Gold prices were subdued on Wednesday, weighed down by a firm dollar after data showed U.S. consumer prices last month rose by the most in 13 years, with focus now shifting to Federal Reserve Chair Jerome Powell’s testimony before Congress.
Spot gold was flat at $1,806.07 per ounce, as of 0057 GMT.
U.S. gold futures were 0.2% lower at $1,807.20 per ounce.
The dollar index held steady, having seen its best daily percentage gain in nearly a month late Tuesday. A stronger dollar makes gold more expensive for other currency holders.
U.S. consumer prices rose amid supply constraints and a continued rebound in the costs of travel-related services from pandemic-depressed levels as the economic recovery gathered momentum, raising the prospect that inflationary concerns are set to linger.
After the data, market focus shifted to the Fed, with the central bank’s chairman set to speak before the Congress later in the day for any cues on rising price pressures and monetary support.

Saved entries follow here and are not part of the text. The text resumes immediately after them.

(** * MCPRegistry operator: sync manager, controller, format converter, API

    A shallow embedding of the reconciliation engine of the MCPRegistry
    operator (Go) and proofs about its sync state machine.

    Conventions of the embedding.
    - Go [int] / [time.Duration] are 64-bit: they are [Z] with the wrap-around
      written out ([wrap64]) where the code computes.
    - [time.Time] is an instant in nanoseconds ([Z]); [time.Now()] is an
      explicit argument [now].
    - A Go pointer that may be nil is an [option]; a Go [map[string]T] is a
      [gmap string T], under an [option] where the code tells a nil map from
      an empty one.
    - A Go [error] return is an [option error] ([None] is nil).
    - The cluster client is explicit state: the stored declaration is read by
      [Get] and written by [Update], each of which may fail. *)

From Stdlib Require Import ZArith Lia List Bool Ascii String.
From stdpp Require Import base option list gmap strings pretty.

Open Scope string_scope.
Open Scope Z_scope.

(* ===================================================================== *)
(** ** Go primitives *)
(* ===================================================================== *)

Module Go.

(** Two's complement wrap-around of a 64-bit signed integer. *)
Definition wrap64 (z : Z) : Z := (z + 2 ^ 63) mod 2 ^ 64 - 2 ^ 63.
(** The result of the placement step, the tree it leaves and the entries
    it logs, as a function of the tree it starts from. *)
Definition place_outcome (self : PhotoOrganizer) (file_path : string)
    (d : datetime) (f : filetree)
    : result unit * filetree * list (level * message) :=
  let dest_path := dest_path_of self d file_path in
  if FS.exists_ cwd f dest_path then
    (Ok tt, f, [(INFO, MsgSkipExists dest_path)])
  else if dry_run self then
    (Ok tt, f, [(INFO, MsgDryRun file_path dest_path)])
  else
    match after_makedirs self d f with
    | (Raise e, f1) => (Raise e, f1, [])
    | (Ok _, f1) =>
        match FS.copy2 cwd f1 file_path dest_path with
        | (Raise e, f2) => (Raise e, f2, created_dir_entries self d f)
        | (Ok _, f2) =>
            (Ok tt, f2,
             created_dir_entries self d f
               ++ [(INFO, MsgCopied file_path dest_path)])
        end
    end.

Lemma place_run self file_path d w :
  place self file_path d w =
  (let '(r, f', l) := place_outcome self file_path d (fs w) in
   (r, mk_world f' (log w ++ l))).
Proof.
  unfold place_outcome.
  destruct (FS.exists_ cwd (fs w) (dest_path_of self d file_path)) eqn:E.
  { by rewrite place_exists. }
  destruct (dry_run self) eqn:D.
  { by rewrite place_dry_run. }
  rewrite place_real by done.
  destruct (after_makedirs self d (fs w)) as [[[]|e] f1].
  - destruct (FS.copy2 cwd f1 file_path (dest_path_of self d file_path))
      as [[[]|e] f2]; [|done].
    by rewrite app_assoc.
  - by rewrite app_nil_r.
Qed.

(** The tree one call of [organize_file] leaves and the entries it logs
    after those of date resolution, for a supported path. *)
Definition organize_outcome (self : PhotoOrganizer) (file_path : string)
    (f : filetree)
    : filetree * list (level * message) :=
  match date_of_stat file_path (FS.stat cwd f file_path) with
  | Raise e => (f, [(ERROR, MsgErrorOrganizing file_path e)])
  | Ok None => (f, [(WARNING, MsgNoDate file_path)])
  | Ok (Some d) =>
      let '(r, f', l) := place_outcome self file_path d f in
      (f', l ++ match r with
                | Ok _ => []
                | Raise e => [(ERROR, MsgErrorOrganizing file_path e)]
                end)
  end.

Lemma organize_file_run self file_path w :
  supported file_path = true ->
  exists dbg,
    organize_file self file_path w =
    (Ok tt, mk_world (organize_outcome self file_path (fs w)).1
              (log w ++ dbg ++ (organize_outcome self file_path (fs w)).2))
    /\ debug_only dbg.
Proof.
  intros S. rewrite organize_file_eq, S. cbn [negb].
  unfold try_except, organize_outcome.
  destruct (organize_body_run self file_path w) as [dbg [-> D]].
  exists dbg. split; [|done].
  destruct (date_of_stat file_path (FS.stat cwd (fs w) file_path))
    as [[d|]|e].
  - rewrite place_run. cbn [fs log].
    destruct (place_outcome self file_path d (fs w)) as [[[[]|e] f'] l];
      unfold organize_handler, logger; cbn [fst snd fs log].
    + by rewrite app_nil_r, app_assoc.
    + by rewrite <- !app_assoc.
  - unfold logger. cbn [fst snd fs log]. by rewrite app_assoc.
  - unfold organize_handler, logger. cbn [fst snd fs log].
    by rewrite app_assoc.
Qed.

Lemma new_entries_app w f l : new_entries w (mk_world f (log w ++ l)) = l.
Proof. unfold new_entries. cbn [log]. by rewrite drop_app_length. Qed.

Lemma debug_only_elem (dbg : list (level * message)) lv m :
  debug_only dbg -> (lv, m) ∈ dbg ->
  lv = DEBUG /\ is_metadata_failure m = true.
Proof.
  intros D Hin. unfold debug_only in D.
  rewrite Forall_forall in D. by specialize (D _ Hin).
Qed.

Lemma debug_only_no_level (dbg : list (level * message)) lv m :
  debug_only dbg -> lv <> DEBUG -> (lv, m) ∉ dbg.
Proof.
  intros D Hl Hin. by destruct (debug_only_elem dbg lv m D Hin).
Qed.


End Outcome.

(** ** Reading the log of one call *)

Section Entries.
Context `{Platform}.

Lemma stat_lookup f p k n :
  FS.stat cwd f p = Ok (k, n) -> f !! k = Some (node_of n).
Proof.
  unfold FS.stat. destruct (FS.resolve cwd f p) as [k'|e]; [|done].
  destruct (f !! k') as [[d| |t]|] eqn:E; try done; by intros [= <- <-].
Qed.

Lemma stat_resolve f p k n :
  FS.stat cwd f p = Ok (k, n) -> FS.resolve cwd f p = Ok k.
Proof.
  unfold FS.stat. destruct (FS.resolve cwd f p) as [k'|e]; [|done].
  destruct (f !! k') as [[d| |t]|] eqn:E; try done; by intros [= <- <-].
Qed.

Lemma resolve_stat f p k n :
  FS.resolve cwd f p = Ok k -> f !! k = Some (node_of n) ->
  FS.stat cwd f p = Ok (k, n).
Proof. unfold FS.stat. intros -> ->. by destruct n. Qed.

Lemma exists_stat f p :
  FS.exists_ cwd f p = true <-> exists k n, FS.stat cwd f p = Ok (k, n).
Proof.
  unfold FS.exists_. destruct (FS.stat cwd f p) as [[k n]|e].
  - split; eauto.
  - split; [done|]. by intros (k & n & ?).
Qed.

Lemma isdir_stat f p :
  FS.isdir cwd f p = true <-> exists k, FS.stat cwd f p = Ok (k, StDir).
Proof.
  unfold FS.isdir. destruct (FS.stat cwd f p) as [[k [d|]]|e].
  - split; [done|]. by intros (k' & ?).
  - split; eauto.
  - split; [done|]. by intros (k' & ?).
Qed.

Powell has repeatedly stated that higher inflation will be transitory, noting that he expected supply chains to normalize and adapt. Treasury Secretary Janet Yellen shares that view.
The White House expects supply chain pressures that are fuelling higher inflation to abate in the “not-too-distant future,” but cannot say exactly when, a senior official said on Tuesday.
Rising coronavirus infection rates, driven by the fast-spreading Delta variant, are forcing more countries around Europe to re-impose restrictions that could cast a pall over the region’s economic recovery prospects.
Silver was flat at $25.97, palladium and platinum were up 0.1% at $2,830.14 and $1,105.02, respectively.